MEDIABBC.co.id – Banyuasin – Polemik penggunaan dana Pokok Pikiran (Pokir) DPRD Kabupaten Banyuasin untuk memberangkatkan 34 masyarakat umrah ke Tanah Suci terus memantik reaksi keras publik dan aktivis Sumatera Selatan.
Klaim yang disampaikan Kabag Kesra Setda Banyuasin di sejumlah media bahwa kegiatan itu “sudah sesuai aturan” dinilai aktivis tidak disertai penjelasan yang jelas mengenai dasar hukum, jumlah anggaran, dan data penerima manfaat. Pemkab Banyuasin didesak segera transparan.
Aktivis: Aturan Mana yang Memperbolehkan Pokir untuk Ibadah?
Aktivis sosial Sumatera Selatan–Jakarta, Ali Pudi, menilai pernyataan pihak Kesra terlalu normatif dan berpotensi menyesatkan. Menurutnya, tidak ada regulasi nasional yang secara eksplisit memperbolehkan dana Pokir DPRD digunakan untuk membiayai kegiatan ibadah seperti umrah.
“Kalau disebut sesuai aturan, maka harus dijelaskan aturan mana yang dimaksud. Apakah Perpres, Pergub, atau Perbup? Karena setahu saya, tidak ada satu pun regulasi yang membenarkan penggunaan dana Pokir untuk kegiatan ibadah,” tegas Ali, Kamis (10/10/2025).
Ali mengingatkan, Pokir DPRD adalah hasil penjaringan aspirasi yang diformalkan dalam RKPD (Rencana Kerja Pemerintah Daerah) untuk memperkuat perencanaan pembangunan daerah, bukan sebagai alokasi bantuan langsung atau pembiayaan kegiatan kelompok tertentu.
“Pokir itu bukan uang dewan, bukan juga dana hibah.
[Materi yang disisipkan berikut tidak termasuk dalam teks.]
(** * DDKCORE: transaction pool, transaction queue, task sequence and block
      verifier

    A shallow embedding of

    - [src/logic/newTransactionPool.ts]  (classes [TransactionPool] and
      [TransactionQueue]),
    - the source file of [Sequence]      (the FIFO task serializer),
    - [src/modules/blocks/verify.js]     (the block verifier),

    and of the methods of [class Transactions]
    ([src/modules/transactions.ts]) that drive the pool and the queue,
    followed by the properties of these components.  Not embedded are the
    timers of [Sequence] (its ticks are), the block processor around the
    verifier, which is made of calls to the database and to other modules,
    and [Transactions.checkSenderTransactions].

    Conventions of the embedding.

    - A JavaScript transaction object is a record.  The field [oid] is the
      identity of the object (its reference): two records are the same
      object exactly when they are equal, and two objects with the same
      content carry different [oid]s.  The only field the embedded code
      ever writes is [status]; it lives in the store [statusOf], keyed by
      [oid], so that every alias of an object sees the write.
    - A plain JavaScript object used as a dictionary and enumerated with
      [Object.values] is an insertion-ordered association list
      ([JsObject]); a dictionary that is only read and written by key is a
      [gmap].  Keys inherited from [Object.prototype] are modelled for the
      dictionary [appliedTransactions] of the block verifier, whose keys
      are the ids of a block as a peer sent it; they are not modelled for
      the indexes of the pool.
    - The collaborators that are awaited are the members of the classes
      [TransactionUtils], [TransactionLogic] and [BlockLogic]; the constants
      are the members of [Constants].  A call that can throw returns a
      [Completion].  In the modules [TransactionPool], [TransactionQueue]
      and [Transactions] an [async] method is run to completion at the
      place of its call; the module [Activation] runs the [async] methods
      of the queue one stretch between two [await]s at a time, so that
      calls overlap as they do in the source.
    - JavaScript numbers holding heights, amounts, fees and times are
      integers ([Z]).  Where the block verifier adds amounts and fees up
      and compares the sums, the numbers are the binary64 values nearest
      to these integers and the sum is the one of IEEE 754
      ([Js.Number]).  Logger calls have no effect on the state and are
      left out. *)

From Stdlib Require Import ZArith Ascii String List Bool Lia DecimalString.
From Stdlib Require Import Sorted.
From Stdlib Require SpecFloat.
From stdpp Require Import base gmap list strings.

Import ListNotations.

(** ** Data model ([src/helpers/types], [src/helpers/transactionTypes.js]) *)

(** Modelled from the spec: [helpers/transactionTypes.js] is not part of the
    sources; the tags are the ones the data model enumerates. *)
Inductive TransactionType :=
  | REFERRAL | SEND | SIGNATURE | VOTE | STAKE | SENDSTAKE.

(** Modelled from the spec: the enumeration [TransactionStatus] of
    [helpers/types] is not part of the sources; the tags are the ones the
    pool and the queue assign (the source spells [UNCOFIRM_APPLIED]). *)
Inductive TransactionStatus :=
  | CREATED | QUEUED | QUEUED_AS_CONFLICTED | VERIFIED
  | PUT_IN_POOL | UNCOFIRM_APPLIED | DECLINED | CONFIRMED.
Kalau digunakan untuk hal di luar prioritas daerah, ini bisa dikategorikan penyimpangan arah kebijakan,” tambahnya.
Pemkab Ditantang Buka Nama Peserta, Anggaran, dan Dasar Hukum
Senada, Ketua DPD Lembaga Pemantau Situasi Indonesia (LAPSI) Sumatera Selatan, Supeno, menekankan bahwa persoalan ini menyangkut moralitas dan transparansi pemerintah daerah.
“Jika benar program umrah itu sesuai aturan, maka Pemkab Banyuasin wajib menjelaskan sejelas-jelasnya: siapa saja nama 34 peserta yang diberangkatkan, berapa total anggaran yang digunakan, serta aturan apa yang menjadi dasar hukumnya,” tegas Supeno.
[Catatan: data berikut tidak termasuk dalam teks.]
Lemma draw_bboxes_inv l img tr r :
  draw_bboxes img l = (tr, r) →
  match r with
  | inr img' =>
      ∃ ss, mapM box_shape l = Some ss ∧ tr = rectangles img ss ∧
            img' = flip draw_all ss <$> img
  | inl e =>
      ∃ good b rest ss,
        l = good ++ b :: rest ∧ mapM box_shape good = Some ss ∧
        tr = rectangles img ss ∧
        draw_bbox (flip draw_all ss <$> img) b = ([], inl e)
  end.
Proof.
  revert img tr r. induction l as [|b l IH]; intros img tr r H; simpl in H.
  - injection H as <- <-. exists []. split; [done|].
    destruct img as [im|]; simpl; [by rewrite draw_all_nil | done].
  - inv_bind H.
    + pose proof Hm as Hf. apply draw_bbox_fail_line in Hf as (-> & _ & _).
      exists [], b, l, []. split; [done|]. split; [done|].
      split; [by destruct img|].
      destruct img as [im|]; simpl; [by rewrite draw_all_nil | done].
    + apply draw_bbox_inv in Hm
        as [(s & Hs & -> & [= ->]) | (_ & _ & ? & [=] & _)].
      apply IH in Hk. destruct r as [e|img'].
      * destruct Hk as (good & b' & rest & ss & -> & Hg & -> & Hd).
        exists (b :: good), b', rest, (s :: ss).
        split; [done|]. split; [simpl; by rewrite Hs, Hg|].
        split; [by destruct img|].
        destruct img as [im|]; simpl in *; [by rewrite draw_all_app in Hd | done].
      * destruct Hk as (ss & Hss & -> & ->). exists (s :: ss).
        split; [simpl; by rewrite Hs, Hss|].
        split; [by destruct img|].
        destruct img as [im|]; simpl; [by rewrite draw_all_app | done].
Qed.

(** ** The stages of the loop body *)

Lemma lookup_os ns line :
  lookup_name ns "os" line =
  if bool_decide ("os" ∈ ns) then ret tt else raise (NameError "os") line.
Proof.
  unfold lookup_name.
  replace (bool_decide ("os" ∈ cell_names)) with false by (by vm_compute).
  by rewrite orb_false_r.
Qed.

Lemma file_of_inv d file :
  file_of d = Some file → field d "file" = Some (PStr file).
Proof.
  unfold file_of. destruct (field d "file") as [[| | | |s| |]|]; try done.
  by intros [= ->].
Qed.

Lemma annotation_of_inv w f d :
  annotation_of w f = Some d → ∃ p, objects w !! f = Some (Bytes (Parses d) p).
Proof.
  unfold annotation_of.
  destruct (objects w !! f) as [[|[k|d'] p]|]; try done.
  intros [= ->]. by exists p.
Qed.

Lemma fs_cat_inv w line path tr r :
  fs_cat w line path = (tr, r) →
  tr = [EvCat line path] ∧
  ((objects w !! path = None ∧ r = inl (Raised FileNotFoundError line)) ∨
   (∃ b, objects w !! path = Some b ∧ r = inr b)).
Proof.
  unfold fs_cat. destruct (objects w !! path) as [b|];
    msimpl; intros [= <- <-]; eauto.
Qed.

Lemma fs_cat_ok w line path b :
  objects w !! path = Some b → fs_cat w line path = ([EvCat line path], inr b).
Proof. intros Ho. unfold fs_cat. rewrite Ho. by msimpl. Qed.

Lemma path_join_inv a v line tr r :
  path_join a v line = (tr, r) →
  tr = [] ∧
  ((∃ b, v = PStr b ∧ r = inr (posix_join a b)) ∨
   ((∀ b, v ≠ PStr b) ∧ r = inl (Raised TypeError line))).
Proof.
  destruct v; intros [= <- <-]; (split; [done|]); eauto.
Qed.

Lemma open_annotation_ok ns w f d file :
  "os" ∈ ns → annotation_of w f = Some d → file_of d = Some file →
  open_annotation ns w f = ([EvCat 66 f], inr (d, posix_join img_path file)).
Proof.
  intros Hos (p & Ho)%annotation_of_inv Hf%file_of_inv.
  unfold open_annotation.
  rewrite (bind_ok _ _ _ _ (fs_cat_ok _ _ _ _ Ho)).
  change (json_loads (Bytes (Parses d) p) 66) with (@ret pyval d).
  rewrite bind_ret, lookup_os, bool_decide_eq_true_2, bind_ret by done.
  rewrite (getitem_field _ _ _ _ Hf), bind_ret. by msimpl.
Qed.

(** Lines 66-70 either stop the file, having read it and nothing else, or
    give the annotation and the path of its image. *)
Lemma open_annotation_inv ns w f tr r :
  open_annotation ns w f = (tr, r) →
  tr = [EvCat 66 f] ∧
  match r with
  | inl e =>
      (objects w !! f = None ∧ e = Raised FileNotFoundError 66) ∨
      (objects w !! f = Some Empty ∧ e = Raised JSONDecodeError 66) ∨
      (∃ why p, objects w !! f = Some (Bytes (Fails why) p) ∧
                e = Raised (loads_exc why) 66) ∨
      (∃ d, annotation_of w f = Some d ∧
            ((("os" ∉ ns) ∧ e = Raised (NameError "os") 70) ∨
             ("os" ∈ ns ∧ file_of d = None ∧ line_of e = 70 ∧
              ((field d "file" = None ∧
                (exc_of e = KeyError "file" ∨ exc_of e = TypeError)) ∨
               (is_Some (field d "file") ∧ exc_of e = TypeError)))))
  | inr (d, img_fname) =>
      ∃ file, "os" ∈ ns ∧ annotation_of w f = Some d ∧
              file_of d = Some file ∧ img_fname = posix_join img_path file
  end.
Proof.
  unfold open_annotation. rewrite lookup_os. intros H.
  apply bind_inv in H as [(e & Hm & ->) | (? & raw & t & Hm & H & ->)];
    apply fs_cat_inv in Hm as [-> [[Ho [=]] | (? & Ho & [= <-])]]; subst.
  { split; [done|]. by left. }
  destruct raw as [|[why|d] p].
  { injection H as <- <-. split; [done|]. right; left. done. }
  { injection H as <- <-. split; [done|]. right; right; left. eauto. }
  assert (annotation_of w f = Some d) as Hd
    by (unfold annotation_of; by rewrite Ho).
  change (json_loads (Bytes (Parses d) p) 66) with (@ret pyval d) in H.
  rewrite bind_ret in H. case_bool_decide as Hos.
  2:{ injection H as <- <-. split; [done|]. do 3 right. exists d.
      split; [done|]. by left. }
  rewrite bind_ret in H.
  apply bind_inv in H as [(e & Hm & ->) | (? & v & ? & Hm & H & ->)];
    apply getitem_inv in Hm as [-> [(? & Hv & [= <-]) | (Hv & ? & [=] & Hx)]];
    subst.
  { split; [done|]. do 3 right. exists d. split; [done|]. right.
    split; [done|]. unfold file_of. rewrite Hv. do 2 (split; [done|]).
    left. split; [done|]. simpl. tauto. }
  apply bind_inv in H as [(e & Hm & ->) | (? & path & ? & Hm & H & ->)];
    apply path_join_inv in Hm as [-> [(file & -> & [=]) | (Hv' & [=])]];
    subst.
  { split; [done|]. do 3 right. exists d. split; [done|]. right.
    split; [done|]. unfold file_of. rewrite Hv.
    split; [destruct v; try done; by destruct (Hv' s)|].
    split; [done|]. right. by split. }
  injection H as <- <-. split; [done|]. exists file.
  do 2 (split; [done|]). unfold file_of. by rewrite Hv.
Qed.

Lemma load_image_inv w path tr r :
  load_image w path = (tr, r) →
  tr = [EvCat 71 path] ∧
  ((objects w !! path = None ∧ r = inl (Raised FileNotFoundError 71)) ∨
   (objects w !! path = Some Empty ∧ r = inl (Raised CvError 73)) ∨
   (∃ j pic, objects w !! path = Some (Bytes j pic) ∧ r = inr (decoded pic))).
Proof.
  unfold load_image, fs_cat, imdecode.
  destruct (objects w !! path) as [[|j [p|]]|] eqn:Ho;
    msimpl; intros [= <- <-]; (split; [done|]); eauto 10.
Qed.

Lemma load_image_bytes w path j pic :
  objects w !! path = Some (Bytes j pic) →
  load_image w path = ([EvCat 71 path], inr (decoded pic)).
Proof.
  intros Ho. unfold load_image, fs_cat. rewrite Ho. by destruct pic.
Qed.

Lemma load_image_empty w path :
  objects w !! path = Some Empty →
  load_image w path = ([EvCat 71 path], inl (Raised CvError 73)).
Proof. intros Ho. unfold load_image, fs_cat. rewrite Ho. by msimpl. Qed.

Lemma load_image_missing w path :
  objects w !! path = None →
  load_image w path = ([EvCat 71 path], inl (Raised FileNotFoundError 71)).
Proof. intros Ho. unfold load_image, fs_cat. rewrite Ho. by msimpl. Qed.

Lemma draw_annotations_boxes d img l :
  boxes_of d = Some l → draw_annotations d img = draw_bboxes img l.
Proof.
  unfold boxes_of, draw_annotations.
  destruct (field d "annotations") as [v|] eqn:Hv; [|done]. simpl.
  intros Hl. rewrite (getitem_field _ _ _ _ Hv), bind_ret.
  by rewrite (iterate_elements _ _ _ Hl), bind_ret.
Qed.

Lemma draw_annotations_inv d img tr r :
  draw_annotations d img = (tr, r) →
  (boxes_of d = None ∧ tr = [] ∧ ∃ x, r = inl (Raised x 76)) ∨
  (∃ l, boxes_of d = Some l ∧ draw_bboxes img l = (tr, r)).
Proof.
  destruct (boxes_of d) as [l|] eqn:Hb.
  { rewrite (draw_annotations_boxes _ _ _ Hb). right. eauto. }
  unfold draw_annotations, boxes_of in *. intros H. left. split; [done|].
  apply bind_inv in H as [(e & Hm & ->) | (? & v & ? & Hm & H & ->)];
    apply getitem_inv in Hm as [-> [(? & Hv & [= <-]) | (Hv & ? & [=] & Hx)]];
    subst; [eauto|].
  rewrite Hv in Hb. simpl in Hb.
  apply bind_inv in H as [(e & Hm & ->) | (? & l & ? & Hm & H & ->)];
    apply iterate_inv in Hm as [-> [(? & Hl & [= <-]) | (Hl & [=])]];
    subst; [eauto|]. by rewrite Hl in Hb.
Qed.

Lemma place_inv ax i img_fname img tr r :
  place ax i img_fname img = (tr, r) →
  (tr = [] ∧ ∃ x, r = inl (Raised x 89) ∧ (x = TypeError ∨ x = IndexError) ∧
   (x = TypeError → ax = AxSingle ∨ ∃ n, ax = AxVector n)) ∨
  (∃ nr nc, ax = AxGrid nr nc ∧ (cell_of i).1 < nr ∧ (cell_of i).2 < nc ∧
     ((img = None ∧ tr = [EvSetTitle (cell_of i) (caption i img_fname)] ∧
       r = inl (Raised TypeError 91)) ∨
      (∃ im, img = Some im ∧
             tr = [EvSetTitle (cell_of i) (caption i img_fname);
                   EvImshow (cell_of i) im] ∧ r = inr tt))).
Proof.
  unfold place, ax_getitem2, set_title, imshow.
  destruct (cell_of i) as [row col] eqn:Hc. simpl.
  destruct ax as [|n|nr nc].
  - msimpl. intros [= <- <-]. left. eauto 10.
  - destruct (row <? n); msimpl; intros [= <- <-]; left;
      (split; [done|]); eexists; (split; [done|]); naive_solver.
  - destruct (row <? nr) eqn:Hr, (col <? nc) eqn:Hcl; msimpl.
    2-4: intros [= <- <-]; left; (split; [done|]); eexists;
         (split; [done|]); naive_solver.
    apply Nat.ltb_lt in Hr, Hcl.
    destruct img as [im|]; msimpl; intros [= <- <-]; right;
      exists nr, nc; eauto 10.
Qed.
Supeno menyebut, pernyataan sepihak tanpa data hanya akan memperburuk kepercayaan publik. Ia juga mengingatkan bahwa sesuai Permendagri Nomor 77 Tahun 2020, setiap penggunaan dana APBD wajib memiliki output yang jelas, manfaat publik yang terukur, dan dasar hukum yang kuat.
“Pemerintah tidak boleh bermain-main dengan narasi ‘sesuai aturan’ jika dasar hukumnya tidak jelas. Keterbukaan ini adalah hak publik sesuai UU KIP,” ujarnya.
Desakan Penelusuran oleh Kejaksaan
Selain desakan transparansi, sejumlah kalangan juga mendorong Kejaksaan Negeri (Kejari) Banyuasin untuk segera melakukan penelusuran menyeluruh terkait legalitas penggunaan dana Pokir untuk umrah ini. Langkah ini dinilai penting untuk mencegah penyimpangan APBD dan menjaga integritas pengelolaan keuangan daerah.
“Kejari Banyuasin harus turun tangan. Jangan tunggu gaduh dulu baru bertindak. Ini sudah menjadi perhatian publik,” pungkas Ali Pudi.